There is the war, and then there is the war about the war. Vladimir Putin’s assault on Ukraine is being fought in fields and cities, in the air and at sea. It is also, however, being contested through language. Is it a war or a “special military operation”? Is it an unprovoked invasion or a human rights intervention to prevent the genocide of Russian speakers by Ukrainian Nazis? Putin’s great weakness in this linguistic struggle is the unsubtle absurdity of his claims—if he wanted his lies to be believed, he should have established some baseline of credibility. But the weakness of the West, and especially of the United States, lies in what ought to be the biggest strength of its case against Putin: the idea of war crimes. It is this concept that gives legal and moral shape to instinctive revulsion. For the sake both of basic justice and of mobilizing world opinion, it has to be sustained with absolute moral clarity.
The appalling evidence of extrajudicial executions, torture, and indiscriminate shelling of homes, apartment buildings, hospitals, and shelters that has emerged from the Kyiv suburb of Bucha and from the outskirts of Chernihiv, Kharkiv, and Sumy gives weight and urgency to the accusation that Putin is a war criminal. By late April, the UN human rights office had received reports of more than three hundred executions of civilians. There have also been credible reports of sexual violence by Russian troops and of abductions and deportations of civilians. According to Iryna Venediktova, Ukraine’s prosecutor general, by April 21 Russia had committed more than 7,600 recorded war crimes.
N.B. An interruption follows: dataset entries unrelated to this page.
Inductive DriftResponse :=
| DriftUnavailable                   (* 503 *)
| DriftFailed (message : string)     (* 500 *)
| DriftChecked (r : DriftCheckResult).

(** [drift_check_handler]: the state's fingerprint, the reloaded configuration and
    its serialization, the active one ([unwrap_or_default]), the logger. *)
Definition drift_check_handler (config_fingerprint : option string) (disk_config : result (result json string) string)
    (active_config : result json string) (logger : option (string * bool)) (uuid : bytes) (now : Z)
    : DriftResponse * list AuditEvent :=
  match config_fingerprint with
  | None => (DriftUnavailable, [])
  | Some active_hash =>
      match disk_config with
      | Err e => (DriftFailed ("Failed to reload config from disk: " +:+ e), [])
      | Ok (Err e) => (DriftFailed ("Failed to serialize disk config: " +:+ e), [])
      | Ok (Ok disk_serialized) =>
          let disk_redacted := redact_config disk_serialized in
          let disk_hash := compute_config_fingerprint disk_redacted in
          let drift_detected := negb (String.eqb active_hash disk_hash) in
          let changed_sections :=
            if drift_detected
            then find_changed_sections (redact_config (unwrap_or active_config JNull)) disk_redacted else [] in
          (DriftChecked (mkDriftCheckResult drift_detected active_hash disk_hash changed_sections),
           match logger with
           | Some (service_name, true) =>
               if drift_detected then [emit_drift_event uuid now service_name active_hash disk_hash changed_sections] else []
           | _ => []
           end)
      end
  end.
End Fingerprint.

(** ** What redaction keeps *)

#[local] Arguments is_sensitive_field : simpl never.

Lemma json_eqb_eq v : ∀ w, json_eqb v w = true ↔ v = w.
Proof.
  induction v as [v Hv|items IH|entries IH] using json_nested_ind; intros w.
  - destruct v, w; cbn; try done; rewrite ?Bool.eqb_true_iff, ?bool_decide_eq_true, ?String.eqb_eq; naive_solver.
  - destruct w as [| | | |b|]; cbn; try done. revert b. induction IH as [|x l Hx _ IHl]; intros [|y b]; cbn; try done.
    rewrite andb_true_iff, Hx, IHl. split; [intros [-> [= ->]]; done|by intros [= -> ->]].
  - destruct w as [| | | | |b]; cbn; try done. revert b. induction IH as [|[k x] l Hx _ IHl]; intros [|[k' y] b]; cbn in *; try done.
    rewrite !andb_true_iff, String.eqb_eq, (Hx y), IHl. split; [intros [[-> ->] [= ->]]; done|by intros [= -> -> ->]].
Qed.

(** A document without sensitive values: under a sensitive name stands an object
    or the sentinel, at every depth. *)
Fixpoint no_secrets (v : json) : Prop :=
  match v with
  | JObject entries => (fix go l := match l with
      | [] => True
      | kv :: l => (is_sensitive_field (fst kv) = true → is_object (snd kv) = true ∨ snd kv = JString REDACTED) ∧
                   no_secrets (snd kv) ∧ go l
      end) entries
  | JArray items => (fix go l := match l with [] => True | x :: l => no_secrets x ∧ go l end) items
  | _ => True
  end.

(** C31: Redacted configurations are free of secrets: whatever was serialized, under
    every sensitive name, at every depth, the result holds an object or the
    sentinel. *)
Theorem redacted_no_secrets v : no_secrets (redact_config v).
Proof.
  induction v as [v Hv|items IH|entries IH] using json_nested_ind.
  - by destruct v.
  - cbn. induction IH; cbn; auto.
  - cbn. induction IH as [|[k x] l Hx _ IHl]; cbn in *; [done|]. split_and!; [| |done].
    + intros ->. destruct x; cbn; auto.
    + destruct (is_sensitive_field k); [|done]. by destruct x.
Qed.

(** Two configurations with the same public part: they differ only in values,
    other than objects, under sensitive names. *)
Inductive same_public : json → json → Prop :=
| sp_scalar v : match v with JArray _ | JObject _ => False | _ => True end → same_public v v
| sp_array l k : Forall2 same_public l k → same_public (JArray l) (JArray k)
| sp_object l k :
    Forall2 (fun kv kw : string * json => fst kv = fst kw ∧
      ((is_sensitive_field (fst kv) = true ∧ is_object (snd kv) = false ∧ is_object (snd kw) = false) ∨
       (same_public (snd kv) (snd kw) ∧ (is_sensitive_field (fst kv) = true → is_object (snd kv) = true)))) l k →
    same_public (JObject l) (JObject k).

Lemma redact_scalar v : match v with JArray _ | JObject _ => False | _ => True end → redact_config v = v.
Proof. by destruct v. Qed.

Definition redact_entry (kv : string * json) : string * json :=
  (fst kv, if is_sensitive_field (fst kv)
           then match snd kv with JObject _ => redact_config (snd kv) | _ => JString REDACTED end
           else redact_config (snd kv)).

Lemma redact_entry_eq k x k' y :
  (∀ w, redact_config x = redact_config w ↔ same_public x w) →
  redact_entry (k, x) = redact_entry (k', y) ↔
  k = k' ∧ ((is_sensitive_field k = true ∧ is_object x = false ∧ is_object y = false) ∨
            (same_public x y ∧ (is_sensitive_field k = true → is_object x = true))).
Proof.
  intros Hx. unfold redact_entry. cbn. split.
  - intros [= -> He]. split; [done|]. destruct (is_sensitive_field k') eqn:Ek.
    + destruct x, y; cbn in *; try discriminate He; auto. right. split; [|done]. by apply Hx.
    + right. split; [by apply Hx|done].
  - intros [-> [(Ek & Ex & Ey)|[Hs Ho]]]; f_equal.
    + rewrite Ek. by destruct x, y.
    + apply Hx in Hs. destruct (is_sensitive_field k'); [|done]. specialize (Ho eq_refl). destruct x; try done.
      destruct y; try done; by rewrite Hs.
Qed.

(** Redaction hides the secrets and nothing else: two configurations redact to
    the same document, and so have the same fingerprint and the same audit event,
    exactly when they differ only in values, other than objects, under sensitive
    names. *)
Theorem redaction_exact v w : redact_config v = redact_config w ↔ same_public v w.
Proof.
  revert w. induction v as [v Hv|items IH|entries IH] using json_nested_ind; intros w.
  - rewrite (redact_scalar v Hv). split.
    + intros He. destruct w; try (rewrite <- (redact_scalar _ Hv) in He; destruct v; try done; simplify_eq/=; by constructor).
    + intros Hs. destruct Hs; [|done..]. by rewrite redact_scalar.
  - split.
    + destruct w as [| | | |k|]; cbn; try discriminate. intros [= He]. constructor. revert k He.
      induction IH as [|x l Hx _ IHl]; intros [|y k]; cbn; try discriminate; [constructor|]. intros [= E1 E2].
      constructor; [by apply Hx|auto].
    + intros Hs. inversion Hs as [? Hf|? k HF|]; subst; [destruct Hf|]. clear Hs. cbn. f_equal. induction HF as [|x y l k Hxy _ IHF]; [done|].
      apply Forall_cons in IH as [Hx Hl]. cbn. f_equal; [by apply Hx|auto].
  - split.
    + destruct w as [| | | | |k]; cbn; try discriminate. intros [= He]. constructor. revert k He.
      induction IH as [|[n x] l Hx _ IHl]; intros [|[n' y] k]; [constructor|discriminate|discriminate|].
      cbn [map]. intros [E1 E2]%cons_eq_inv. constructor; [|auto]. by apply (redact_entry_eq n x n' y).
    + intros Hs. inversion Hs as [? Hf| |? k HF]; subst; [destruct Hf|]. clear Hs. cbn. f_equal. induction HF as [|[n x] [n' y] l k Hxy _ IHF]; [done|].
      apply Forall_cons in IH as [Hx Hl]. cbn [map]. f_equal; [|auto]. by apply (redact_entry_eq n x n' y).
Qed.

(** ** Drift *)

Lemma assoc_In {A} k (l : list (string * A)) v : assoc k l = Some v → In (k, v) l.
Proof. induction l as [|[k' x] l IH]; cbn; [done|]. destruct (String.eqb_spec k k'); [intros [= ->]; subst; by left|auto]. Qed.

Lemma assoc_NoDup {A} k v (l : list (string * A)) : NoDup (map fst l) → In (k, v) l → assoc k l = Some v.
Proof.
  induction l as [|[k' x] l IH]; cbn; [done|]. rewrite NoDup_cons. intros [Hn Hd] [[= -> ->]|Hin]; [by rewrite String.eqb_refl|].
  destruct (String.eqb_spec k k') as [->|]; [|auto]. exfalso. apply Hn. apply list_elem_of_In, in_map_iff. by exists (k', v).
Qed.

Lemma concat_map_nil {A B} (f : A → list B) l : concat (map f l) = [] ↔ ∀ x, In x l → f x = [].
Proof.
  induction l as [|x l IH]; cbn; [naive_solver|]. split.
  - intros [? ?]%app_eq_nil y [->|Hy]; [done|]. by apply IH.
  - intros Hf. rewrite (Hf x) by auto. apply IH. auto.
Qed.

(** No section is reported exactly when the two hold the same sections. *)
Theorem changed_sections_exact active disk :
  NoDup (map fst active) → NoDup (map fst disk) →
  find_changed_sections (JObject active) (JObject disk) = [] ↔ ∀ k v, In (k, v) active ↔ In (k, v) disk.
Proof.
  intros Ha Hd. cbn. split.
  - intros [H1 H2]%app_eq_nil. rewrite concat_map_nil in H1, H2. intros k v. split; intros Hin.
    + specialize (H1 (k, v) Hin). cbn in H1. destruct (assoc k disk) as [w|] eqn:E; [|done].
      destruct (json_eqb v w) eqn:Ev; [|done]. apply json_eqb_eq in Ev as ->. by apply assoc_In.
    + specialize (H2 (k, v) Hin). cbn in H2. destruct (assoc k active) as [w|] eqn:E; [|done]. apply assoc_In in E.
      specialize (H1 (k, w) E). cbn in H1. rewrite (assoc_NoDup k v disk Hd Hin) in H1. destruct (json_eqb w v) eqn:Ev; [|done].
      apply json_eqb_eq in Ev as ->. done.
  - intros Heq. apply app_nil. rewrite !concat_map_nil. split; intros [k v] Hin; cbn.
    + rewrite (assoc_NoDup k v disk Hd) by by apply Heq. by rewrite (proj2 (json_eqb_eq v v) eq_refl).
    + by rewrite (assoc_NoDup k v active Ha) by by apply Heq.
Qed.

Section Drift.
Context `{ChainEnv} (json_to_string : json → string).

(** C30: Drift is reported for a change of the public configuration and for nothing
    else. The fingerprint recorded at start-up, compared later with a
    configuration that loads and serializes, gives a result that says drift
    exactly when the two differ in more than values under sensitive names, unless
    the two redacted documents collide; the event is sent exactly then, when
    configuration events are on; and neither the result nor the event depends on
    those values. *)
Theorem drift_exact uuid now features name env active disk logger uuid' now' fp events :
  record_config json_to_string (Some true) (Ok active) uuid now features name env = (Some fp, events) →
  (compute_config_fingerprint json_to_string (redact_config active) = compute_config_fingerprint json_to_string (redact_config disk) →
     redact_config active = redact_config disk) →
  ∃ r sent, drift_check_handler json_to_string (Some fp) (Ok (Ok disk)) (Ok active) logger uuid' now' = (DriftChecked r, sent) ∧
    (drift_detected r = false ↔ same_public active disk) ∧
    (sent ≠ [] ↔ drift_detected r = true ∧ ∃ service, logger = Some (service, true)) ∧
    ∀ active' disk', same_public active active' → same_public disk disk' →
      drift_check_handler json_to_string (Some fp) (Ok (Ok disk')) (Ok active') logger uuid' now' = (DriftChecked r, sent).
Proof.
  cbn -[redact_config]. intros [= <- _] Hnc. eexists _, _. split; [reflexivity|]. split_and!.
  - cbn -[redact_config]. rewrite negb_false_iff, String.eqb_eq, <- redaction_exact. split; [auto|by intros ->].
  - cbn -[redact_config]. destruct logger as [[service []]|]; [|naive_solver..]. destruct (String.eqb _ _); cbn; naive_solver.
  - intros active' disk' Ha%redaction_exact Hd%redaction_exact. unfold unwrap_or. by rewrite <- Ha, <- Hd.
Qed.
End Drift.

(** ** Example and behaviour that looks unintended *)

Module ConfigExample.
Definition config (secret port : string) : json :=
  JObject [("database", JObject [("url", JString secret); ("pool", JString port)])].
Yet the US has been, for far too long, fatally ambivalent about war crimes. Its own history of moral evasiveness threatens to make the accusation that Putin and his forces have committed them systematically in Ukraine seem more like a useful weapon against an enemy than an assertion of universal principle. It also undermines the very institution that might eventually bring Putin and his subordinates to justice: the International Criminal Court (ICC).
There have long been two ways of thinking about the prosecution of war crimes. One is that it is a universal duty. Since human beings have equal rights, violations of those rights must be prosecuted regardless of the nationality or political persuasion of the perpetrators. The other is that the right to identify individuals as war criminals and punish them for their deeds is really just one of the spoils of victory. It is the winner’s prerogative—a political choice rather than a moral imperative.